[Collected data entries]
☆ ☆ ☆ ☆ ☆
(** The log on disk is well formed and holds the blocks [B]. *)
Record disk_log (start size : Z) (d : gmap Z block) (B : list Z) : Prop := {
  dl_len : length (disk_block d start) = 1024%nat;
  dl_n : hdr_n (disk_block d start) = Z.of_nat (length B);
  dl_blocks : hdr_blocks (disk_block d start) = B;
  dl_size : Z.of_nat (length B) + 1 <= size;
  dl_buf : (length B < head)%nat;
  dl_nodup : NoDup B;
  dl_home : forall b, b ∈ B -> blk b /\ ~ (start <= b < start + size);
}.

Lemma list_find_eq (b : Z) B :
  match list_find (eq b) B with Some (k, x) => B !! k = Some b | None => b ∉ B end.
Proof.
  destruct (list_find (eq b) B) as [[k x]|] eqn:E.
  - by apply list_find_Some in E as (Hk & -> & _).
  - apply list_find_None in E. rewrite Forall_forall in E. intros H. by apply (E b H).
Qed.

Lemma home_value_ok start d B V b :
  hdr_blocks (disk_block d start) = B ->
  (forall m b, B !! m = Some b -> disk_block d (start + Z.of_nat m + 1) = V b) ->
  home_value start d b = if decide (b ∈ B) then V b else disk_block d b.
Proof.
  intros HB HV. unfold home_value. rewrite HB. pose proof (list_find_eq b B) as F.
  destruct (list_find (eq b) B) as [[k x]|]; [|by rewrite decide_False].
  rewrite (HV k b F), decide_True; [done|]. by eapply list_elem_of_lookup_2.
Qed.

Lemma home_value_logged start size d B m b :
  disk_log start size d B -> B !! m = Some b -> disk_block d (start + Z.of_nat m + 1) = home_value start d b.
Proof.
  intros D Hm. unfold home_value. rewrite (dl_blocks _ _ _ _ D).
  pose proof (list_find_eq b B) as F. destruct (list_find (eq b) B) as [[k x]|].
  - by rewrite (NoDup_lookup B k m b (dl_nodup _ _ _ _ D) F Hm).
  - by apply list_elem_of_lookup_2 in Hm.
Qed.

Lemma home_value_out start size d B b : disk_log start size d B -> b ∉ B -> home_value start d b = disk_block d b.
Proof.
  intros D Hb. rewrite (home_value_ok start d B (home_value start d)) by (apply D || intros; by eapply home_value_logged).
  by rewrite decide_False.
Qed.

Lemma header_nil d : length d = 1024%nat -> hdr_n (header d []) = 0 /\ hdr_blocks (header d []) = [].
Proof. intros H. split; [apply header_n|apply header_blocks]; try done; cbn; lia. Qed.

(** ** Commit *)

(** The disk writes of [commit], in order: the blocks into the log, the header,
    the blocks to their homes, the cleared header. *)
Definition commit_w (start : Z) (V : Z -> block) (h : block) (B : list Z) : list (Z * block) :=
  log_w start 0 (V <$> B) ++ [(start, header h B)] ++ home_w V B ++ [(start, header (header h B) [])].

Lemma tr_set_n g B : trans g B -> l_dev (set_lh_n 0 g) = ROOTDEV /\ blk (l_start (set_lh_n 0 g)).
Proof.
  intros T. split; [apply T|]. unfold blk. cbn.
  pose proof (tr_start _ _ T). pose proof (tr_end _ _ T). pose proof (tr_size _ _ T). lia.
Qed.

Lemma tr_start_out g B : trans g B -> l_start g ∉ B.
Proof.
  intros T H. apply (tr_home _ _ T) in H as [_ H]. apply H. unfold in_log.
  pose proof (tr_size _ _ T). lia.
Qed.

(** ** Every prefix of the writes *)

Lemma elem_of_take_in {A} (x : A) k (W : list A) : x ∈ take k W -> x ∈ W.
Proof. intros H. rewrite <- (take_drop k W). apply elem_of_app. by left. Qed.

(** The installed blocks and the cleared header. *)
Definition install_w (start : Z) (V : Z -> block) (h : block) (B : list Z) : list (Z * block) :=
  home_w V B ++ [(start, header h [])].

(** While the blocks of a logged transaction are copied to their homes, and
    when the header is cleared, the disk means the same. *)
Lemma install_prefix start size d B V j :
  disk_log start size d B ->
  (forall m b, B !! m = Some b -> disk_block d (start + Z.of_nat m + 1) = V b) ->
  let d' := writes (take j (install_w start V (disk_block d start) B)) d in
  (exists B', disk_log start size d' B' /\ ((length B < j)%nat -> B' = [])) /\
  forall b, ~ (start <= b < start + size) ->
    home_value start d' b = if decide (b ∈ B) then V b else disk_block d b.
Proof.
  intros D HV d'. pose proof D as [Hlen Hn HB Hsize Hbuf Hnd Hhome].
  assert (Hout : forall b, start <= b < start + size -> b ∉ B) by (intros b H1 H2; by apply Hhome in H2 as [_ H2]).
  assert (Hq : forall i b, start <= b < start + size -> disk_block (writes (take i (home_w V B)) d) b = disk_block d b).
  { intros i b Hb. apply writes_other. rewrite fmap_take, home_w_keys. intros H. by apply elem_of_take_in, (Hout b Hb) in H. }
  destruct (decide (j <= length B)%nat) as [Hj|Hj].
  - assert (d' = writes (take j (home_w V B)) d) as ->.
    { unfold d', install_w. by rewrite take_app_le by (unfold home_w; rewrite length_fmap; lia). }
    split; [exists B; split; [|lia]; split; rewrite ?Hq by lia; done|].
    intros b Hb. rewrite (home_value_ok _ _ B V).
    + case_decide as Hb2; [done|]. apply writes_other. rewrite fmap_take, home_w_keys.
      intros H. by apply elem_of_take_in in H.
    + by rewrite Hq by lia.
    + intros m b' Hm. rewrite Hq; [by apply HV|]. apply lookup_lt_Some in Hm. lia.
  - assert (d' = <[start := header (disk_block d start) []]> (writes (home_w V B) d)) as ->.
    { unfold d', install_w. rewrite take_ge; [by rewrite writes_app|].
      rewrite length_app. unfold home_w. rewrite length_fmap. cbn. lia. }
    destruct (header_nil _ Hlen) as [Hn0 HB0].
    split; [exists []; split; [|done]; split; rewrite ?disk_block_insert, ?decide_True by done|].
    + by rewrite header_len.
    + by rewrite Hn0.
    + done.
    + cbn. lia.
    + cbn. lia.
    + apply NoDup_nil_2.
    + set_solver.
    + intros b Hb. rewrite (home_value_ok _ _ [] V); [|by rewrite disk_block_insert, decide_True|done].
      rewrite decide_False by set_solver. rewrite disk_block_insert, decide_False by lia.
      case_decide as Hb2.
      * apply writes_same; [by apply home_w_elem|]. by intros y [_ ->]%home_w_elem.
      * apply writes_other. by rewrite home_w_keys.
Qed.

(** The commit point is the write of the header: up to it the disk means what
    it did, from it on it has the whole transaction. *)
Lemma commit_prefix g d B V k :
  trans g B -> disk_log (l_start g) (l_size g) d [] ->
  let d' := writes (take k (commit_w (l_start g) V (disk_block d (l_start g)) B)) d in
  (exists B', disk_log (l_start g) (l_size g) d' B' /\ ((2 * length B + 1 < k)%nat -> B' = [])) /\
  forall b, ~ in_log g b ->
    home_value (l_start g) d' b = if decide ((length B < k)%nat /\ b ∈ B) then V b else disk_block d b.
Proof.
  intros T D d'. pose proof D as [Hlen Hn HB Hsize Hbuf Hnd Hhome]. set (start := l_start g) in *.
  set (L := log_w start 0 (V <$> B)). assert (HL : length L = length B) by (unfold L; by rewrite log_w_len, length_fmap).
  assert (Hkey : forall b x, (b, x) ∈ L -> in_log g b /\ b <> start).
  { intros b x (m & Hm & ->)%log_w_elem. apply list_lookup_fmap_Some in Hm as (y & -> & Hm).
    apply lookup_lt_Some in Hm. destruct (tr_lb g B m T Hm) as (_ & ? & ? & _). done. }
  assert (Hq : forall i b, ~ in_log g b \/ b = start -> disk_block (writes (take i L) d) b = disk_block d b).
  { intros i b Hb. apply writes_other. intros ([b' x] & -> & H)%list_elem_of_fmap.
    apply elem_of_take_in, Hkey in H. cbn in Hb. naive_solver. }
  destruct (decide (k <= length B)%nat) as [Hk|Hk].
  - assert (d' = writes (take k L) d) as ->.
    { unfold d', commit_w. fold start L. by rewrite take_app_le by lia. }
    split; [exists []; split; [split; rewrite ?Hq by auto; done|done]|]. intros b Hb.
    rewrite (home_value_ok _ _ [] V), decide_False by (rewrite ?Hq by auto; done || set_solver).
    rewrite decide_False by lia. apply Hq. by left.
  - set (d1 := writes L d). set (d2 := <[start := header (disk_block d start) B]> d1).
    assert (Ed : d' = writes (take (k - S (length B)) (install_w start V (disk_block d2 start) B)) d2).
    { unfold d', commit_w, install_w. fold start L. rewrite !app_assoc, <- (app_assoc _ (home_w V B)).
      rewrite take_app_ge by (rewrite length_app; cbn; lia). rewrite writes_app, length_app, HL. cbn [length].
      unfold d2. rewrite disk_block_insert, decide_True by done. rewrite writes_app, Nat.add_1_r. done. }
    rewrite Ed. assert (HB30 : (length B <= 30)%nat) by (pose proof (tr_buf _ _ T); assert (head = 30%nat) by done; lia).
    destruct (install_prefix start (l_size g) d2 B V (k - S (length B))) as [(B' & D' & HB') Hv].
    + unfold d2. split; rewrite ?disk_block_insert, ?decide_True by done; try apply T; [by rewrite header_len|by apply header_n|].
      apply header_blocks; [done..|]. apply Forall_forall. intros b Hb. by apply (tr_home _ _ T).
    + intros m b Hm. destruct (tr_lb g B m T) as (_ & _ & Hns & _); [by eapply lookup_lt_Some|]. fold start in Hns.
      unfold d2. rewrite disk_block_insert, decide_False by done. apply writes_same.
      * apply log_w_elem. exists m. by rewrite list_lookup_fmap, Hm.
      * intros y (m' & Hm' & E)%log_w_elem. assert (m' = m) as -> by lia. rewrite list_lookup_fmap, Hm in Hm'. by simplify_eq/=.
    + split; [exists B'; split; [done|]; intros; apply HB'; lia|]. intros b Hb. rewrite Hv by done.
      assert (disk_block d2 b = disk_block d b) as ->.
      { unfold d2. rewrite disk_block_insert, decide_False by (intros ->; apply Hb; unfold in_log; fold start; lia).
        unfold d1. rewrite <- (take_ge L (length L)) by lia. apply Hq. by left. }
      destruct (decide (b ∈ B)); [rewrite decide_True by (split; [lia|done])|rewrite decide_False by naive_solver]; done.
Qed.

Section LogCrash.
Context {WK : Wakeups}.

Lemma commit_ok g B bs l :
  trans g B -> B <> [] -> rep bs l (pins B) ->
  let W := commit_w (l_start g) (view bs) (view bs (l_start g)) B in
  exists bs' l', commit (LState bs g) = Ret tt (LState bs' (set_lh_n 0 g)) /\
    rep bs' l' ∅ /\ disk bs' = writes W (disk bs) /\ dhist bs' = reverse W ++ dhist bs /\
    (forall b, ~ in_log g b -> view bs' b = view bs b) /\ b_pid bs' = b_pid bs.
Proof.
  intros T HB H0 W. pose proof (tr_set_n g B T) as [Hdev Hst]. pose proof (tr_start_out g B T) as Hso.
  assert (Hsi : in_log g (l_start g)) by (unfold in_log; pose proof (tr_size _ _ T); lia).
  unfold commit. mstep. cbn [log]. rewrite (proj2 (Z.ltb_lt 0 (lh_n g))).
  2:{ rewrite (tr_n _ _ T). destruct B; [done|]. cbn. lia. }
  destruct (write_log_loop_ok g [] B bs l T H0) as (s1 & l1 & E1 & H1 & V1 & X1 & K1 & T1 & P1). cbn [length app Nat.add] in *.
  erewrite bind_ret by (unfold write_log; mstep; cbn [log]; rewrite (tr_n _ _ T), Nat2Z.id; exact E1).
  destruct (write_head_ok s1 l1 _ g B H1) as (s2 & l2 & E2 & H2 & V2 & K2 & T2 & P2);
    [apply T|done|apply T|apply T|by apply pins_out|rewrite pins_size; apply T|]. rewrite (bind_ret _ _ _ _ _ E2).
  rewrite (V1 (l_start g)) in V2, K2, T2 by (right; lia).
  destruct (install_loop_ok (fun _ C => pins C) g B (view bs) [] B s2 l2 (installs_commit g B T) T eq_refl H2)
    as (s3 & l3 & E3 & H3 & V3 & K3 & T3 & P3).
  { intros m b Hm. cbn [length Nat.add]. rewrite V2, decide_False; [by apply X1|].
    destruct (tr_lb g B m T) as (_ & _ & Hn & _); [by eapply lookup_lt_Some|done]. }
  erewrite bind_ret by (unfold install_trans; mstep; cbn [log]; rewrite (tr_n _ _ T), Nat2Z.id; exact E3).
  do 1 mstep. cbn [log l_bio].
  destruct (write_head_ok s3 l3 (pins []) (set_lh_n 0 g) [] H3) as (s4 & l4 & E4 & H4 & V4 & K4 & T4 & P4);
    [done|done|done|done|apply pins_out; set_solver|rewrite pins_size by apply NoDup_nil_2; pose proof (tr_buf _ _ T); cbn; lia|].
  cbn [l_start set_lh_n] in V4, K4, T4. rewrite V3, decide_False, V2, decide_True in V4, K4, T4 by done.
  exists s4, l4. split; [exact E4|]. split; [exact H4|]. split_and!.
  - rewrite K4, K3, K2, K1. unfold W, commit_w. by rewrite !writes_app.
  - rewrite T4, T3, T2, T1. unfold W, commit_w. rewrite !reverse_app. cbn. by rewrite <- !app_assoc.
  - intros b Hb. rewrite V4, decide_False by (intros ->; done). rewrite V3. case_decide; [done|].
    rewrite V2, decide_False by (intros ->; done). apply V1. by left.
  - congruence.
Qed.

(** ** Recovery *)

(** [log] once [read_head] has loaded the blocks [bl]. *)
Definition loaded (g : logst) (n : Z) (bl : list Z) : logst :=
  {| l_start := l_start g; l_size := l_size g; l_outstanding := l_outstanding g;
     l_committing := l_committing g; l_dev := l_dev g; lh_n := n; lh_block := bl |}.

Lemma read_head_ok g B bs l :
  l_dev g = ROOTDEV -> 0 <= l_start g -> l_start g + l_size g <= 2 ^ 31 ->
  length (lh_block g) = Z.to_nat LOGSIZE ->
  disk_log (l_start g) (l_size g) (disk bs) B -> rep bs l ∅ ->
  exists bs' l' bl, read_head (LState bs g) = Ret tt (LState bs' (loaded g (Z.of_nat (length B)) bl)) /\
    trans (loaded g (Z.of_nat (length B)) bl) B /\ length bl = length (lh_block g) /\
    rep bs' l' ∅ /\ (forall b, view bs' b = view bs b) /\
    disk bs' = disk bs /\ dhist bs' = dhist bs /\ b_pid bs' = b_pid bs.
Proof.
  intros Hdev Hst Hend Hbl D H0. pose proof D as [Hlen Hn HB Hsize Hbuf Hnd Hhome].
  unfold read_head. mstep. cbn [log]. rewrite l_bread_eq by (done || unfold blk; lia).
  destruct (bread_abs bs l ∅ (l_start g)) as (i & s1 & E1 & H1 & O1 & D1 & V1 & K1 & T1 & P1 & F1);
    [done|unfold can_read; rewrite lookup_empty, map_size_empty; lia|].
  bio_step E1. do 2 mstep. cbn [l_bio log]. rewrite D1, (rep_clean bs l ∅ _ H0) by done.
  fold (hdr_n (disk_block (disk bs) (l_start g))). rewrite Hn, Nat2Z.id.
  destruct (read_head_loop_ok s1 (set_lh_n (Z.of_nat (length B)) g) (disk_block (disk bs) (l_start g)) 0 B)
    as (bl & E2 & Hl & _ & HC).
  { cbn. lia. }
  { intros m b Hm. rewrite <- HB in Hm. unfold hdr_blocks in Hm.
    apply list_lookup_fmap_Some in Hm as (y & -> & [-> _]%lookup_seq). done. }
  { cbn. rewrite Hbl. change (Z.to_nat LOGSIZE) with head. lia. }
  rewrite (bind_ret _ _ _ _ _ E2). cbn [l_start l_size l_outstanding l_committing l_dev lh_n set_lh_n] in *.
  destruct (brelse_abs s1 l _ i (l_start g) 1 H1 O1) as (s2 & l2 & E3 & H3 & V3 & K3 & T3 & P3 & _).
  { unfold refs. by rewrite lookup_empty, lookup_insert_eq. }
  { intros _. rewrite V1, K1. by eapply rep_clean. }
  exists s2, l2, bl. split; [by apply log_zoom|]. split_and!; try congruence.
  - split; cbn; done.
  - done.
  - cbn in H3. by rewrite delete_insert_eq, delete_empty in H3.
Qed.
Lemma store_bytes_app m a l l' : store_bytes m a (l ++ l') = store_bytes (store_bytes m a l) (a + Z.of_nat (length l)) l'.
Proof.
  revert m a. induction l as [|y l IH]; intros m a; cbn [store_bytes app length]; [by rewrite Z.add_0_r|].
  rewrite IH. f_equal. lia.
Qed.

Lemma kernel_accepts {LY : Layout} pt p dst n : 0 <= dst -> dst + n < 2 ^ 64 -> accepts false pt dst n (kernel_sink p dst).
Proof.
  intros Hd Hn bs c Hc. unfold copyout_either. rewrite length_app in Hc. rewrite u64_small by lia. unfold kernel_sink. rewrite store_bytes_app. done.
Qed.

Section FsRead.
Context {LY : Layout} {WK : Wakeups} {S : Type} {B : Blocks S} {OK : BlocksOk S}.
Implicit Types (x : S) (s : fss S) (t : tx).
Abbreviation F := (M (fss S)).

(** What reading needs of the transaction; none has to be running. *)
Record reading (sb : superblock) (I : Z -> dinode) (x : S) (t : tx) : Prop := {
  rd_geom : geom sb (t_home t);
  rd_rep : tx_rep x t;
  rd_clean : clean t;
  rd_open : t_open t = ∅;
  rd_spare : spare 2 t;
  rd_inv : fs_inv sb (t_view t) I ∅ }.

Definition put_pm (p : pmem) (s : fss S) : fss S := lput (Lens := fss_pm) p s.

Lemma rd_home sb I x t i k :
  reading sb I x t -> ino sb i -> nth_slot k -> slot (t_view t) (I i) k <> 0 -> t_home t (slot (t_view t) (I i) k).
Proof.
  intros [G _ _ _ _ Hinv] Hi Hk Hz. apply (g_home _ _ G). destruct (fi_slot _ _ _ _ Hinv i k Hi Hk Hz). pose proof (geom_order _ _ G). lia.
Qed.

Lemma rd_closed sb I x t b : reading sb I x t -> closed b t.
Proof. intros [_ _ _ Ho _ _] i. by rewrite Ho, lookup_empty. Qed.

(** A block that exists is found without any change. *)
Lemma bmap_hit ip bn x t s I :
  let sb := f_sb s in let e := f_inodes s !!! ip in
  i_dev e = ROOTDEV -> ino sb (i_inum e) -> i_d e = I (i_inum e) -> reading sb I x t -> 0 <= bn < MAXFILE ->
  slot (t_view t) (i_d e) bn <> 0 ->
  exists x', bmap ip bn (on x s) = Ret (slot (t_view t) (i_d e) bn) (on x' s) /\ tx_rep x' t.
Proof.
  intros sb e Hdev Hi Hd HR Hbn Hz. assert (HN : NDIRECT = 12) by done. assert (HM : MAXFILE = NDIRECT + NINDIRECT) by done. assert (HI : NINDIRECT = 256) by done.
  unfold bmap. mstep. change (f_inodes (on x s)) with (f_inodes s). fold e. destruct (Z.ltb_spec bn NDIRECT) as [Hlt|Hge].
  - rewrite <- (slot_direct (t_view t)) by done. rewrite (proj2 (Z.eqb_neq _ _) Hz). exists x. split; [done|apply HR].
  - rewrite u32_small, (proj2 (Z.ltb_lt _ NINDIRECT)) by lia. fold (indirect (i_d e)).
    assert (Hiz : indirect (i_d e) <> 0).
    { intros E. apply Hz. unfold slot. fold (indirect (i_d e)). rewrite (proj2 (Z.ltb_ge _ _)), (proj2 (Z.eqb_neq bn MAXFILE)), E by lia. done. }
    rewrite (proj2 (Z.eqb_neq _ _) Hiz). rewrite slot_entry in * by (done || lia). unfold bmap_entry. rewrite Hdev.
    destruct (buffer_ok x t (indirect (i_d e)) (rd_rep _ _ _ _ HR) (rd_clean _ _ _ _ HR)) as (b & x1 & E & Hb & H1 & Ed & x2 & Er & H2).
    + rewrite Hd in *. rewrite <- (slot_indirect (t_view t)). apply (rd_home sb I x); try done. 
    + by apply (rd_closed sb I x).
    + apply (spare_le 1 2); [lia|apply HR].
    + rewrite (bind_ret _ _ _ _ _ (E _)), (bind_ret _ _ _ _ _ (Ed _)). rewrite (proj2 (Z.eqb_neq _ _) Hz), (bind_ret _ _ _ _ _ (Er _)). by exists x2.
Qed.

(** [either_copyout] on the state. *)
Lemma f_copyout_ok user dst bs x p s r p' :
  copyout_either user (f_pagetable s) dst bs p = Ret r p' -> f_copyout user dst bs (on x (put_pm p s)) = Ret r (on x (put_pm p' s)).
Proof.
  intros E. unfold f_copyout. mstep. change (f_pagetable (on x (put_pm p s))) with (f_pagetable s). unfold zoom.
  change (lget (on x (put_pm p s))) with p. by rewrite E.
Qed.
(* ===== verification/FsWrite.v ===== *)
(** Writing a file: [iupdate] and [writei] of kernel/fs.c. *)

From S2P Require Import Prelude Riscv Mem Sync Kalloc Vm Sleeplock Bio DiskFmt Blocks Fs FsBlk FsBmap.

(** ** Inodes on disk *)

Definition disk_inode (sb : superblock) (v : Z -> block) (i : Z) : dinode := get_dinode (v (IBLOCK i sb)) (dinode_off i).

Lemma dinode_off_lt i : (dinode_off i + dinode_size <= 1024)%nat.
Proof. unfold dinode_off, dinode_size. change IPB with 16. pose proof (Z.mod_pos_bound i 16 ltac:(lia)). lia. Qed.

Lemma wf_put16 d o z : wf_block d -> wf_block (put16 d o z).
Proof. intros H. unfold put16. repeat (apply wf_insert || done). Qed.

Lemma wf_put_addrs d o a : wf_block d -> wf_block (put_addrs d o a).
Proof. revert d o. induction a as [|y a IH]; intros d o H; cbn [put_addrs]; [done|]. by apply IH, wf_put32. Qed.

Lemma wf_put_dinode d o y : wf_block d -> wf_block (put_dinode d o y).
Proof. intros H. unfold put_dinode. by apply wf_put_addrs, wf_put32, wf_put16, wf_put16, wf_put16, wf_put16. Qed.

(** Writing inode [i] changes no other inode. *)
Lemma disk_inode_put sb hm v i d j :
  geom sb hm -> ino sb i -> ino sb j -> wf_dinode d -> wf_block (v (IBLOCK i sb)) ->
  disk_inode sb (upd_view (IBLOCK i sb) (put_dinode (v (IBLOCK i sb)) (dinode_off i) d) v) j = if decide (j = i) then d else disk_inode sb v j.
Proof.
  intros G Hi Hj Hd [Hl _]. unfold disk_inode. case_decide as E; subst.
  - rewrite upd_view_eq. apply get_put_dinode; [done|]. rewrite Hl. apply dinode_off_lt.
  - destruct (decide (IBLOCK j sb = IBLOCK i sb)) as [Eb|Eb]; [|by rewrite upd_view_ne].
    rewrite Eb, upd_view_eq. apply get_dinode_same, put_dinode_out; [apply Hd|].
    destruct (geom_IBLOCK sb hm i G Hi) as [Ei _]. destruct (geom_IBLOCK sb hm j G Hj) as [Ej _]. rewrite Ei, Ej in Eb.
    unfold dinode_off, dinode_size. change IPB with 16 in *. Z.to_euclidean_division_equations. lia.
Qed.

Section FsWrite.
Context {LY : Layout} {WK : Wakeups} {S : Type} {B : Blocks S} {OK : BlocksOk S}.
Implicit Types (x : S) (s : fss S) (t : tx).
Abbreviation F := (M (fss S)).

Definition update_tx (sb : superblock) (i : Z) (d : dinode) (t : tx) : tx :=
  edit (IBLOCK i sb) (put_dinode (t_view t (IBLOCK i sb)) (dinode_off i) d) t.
☆ ☆ ☆ ☆ ☆
Work instruction. Quote the records above exactly, from the first line through the line containing "destruct (list_find (eq b) B) as [[k x]|];", and nothing more.

Response box.
(** The log on disk is well formed and holds the blocks [B]. *)
Record disk_log (start size : Z) (d : gmap Z block) (B : list Z) : Prop := {
  dl_len : length (disk_block d start) = 1024%nat;
  dl_n : hdr_n (disk_block d start) = Z.of_nat (length B);
  dl_blocks : hdr_blocks (disk_block d start) = B;
  dl_size : Z.of_nat (length B) + 1 <= size;
  dl_buf : (length B < head)%nat;
  dl_nodup : NoDup B;
  dl_home : forall b, b ∈ B -> blk b /\ ~ (start <= b < start + size);
}.

Lemma list_find_eq (b : Z) B :
  match list_find (eq b) B with Some (k, x) => B !! k = Some b | None => b ∉ B end.
Proof.
  destruct (list_find (eq b) B) as [[k x]|] eqn:E.
  - by apply list_find_Some in E as (Hk & -> & _).
  - apply list_find_None in E. rewrite Forall_forall in E. intros H. by apply (E b H).
Qed.

Lemma home_value_ok start d B V b :
  hdr_blocks (disk_block d start) = B ->
  (forall m b, B !! m = Some b -> disk_block d (start + Z.of_nat m + 1) = V b) ->
  home_value start d b = if decide (b ∈ B) then V b else disk_block d b.
Proof.
  intros HB HV. unfold home_value. rewrite HB. pose proof (list_find_eq b B) as F.
  destruct (list_find (eq b) B) as [[k x]|]; [|by rewrite decide_False].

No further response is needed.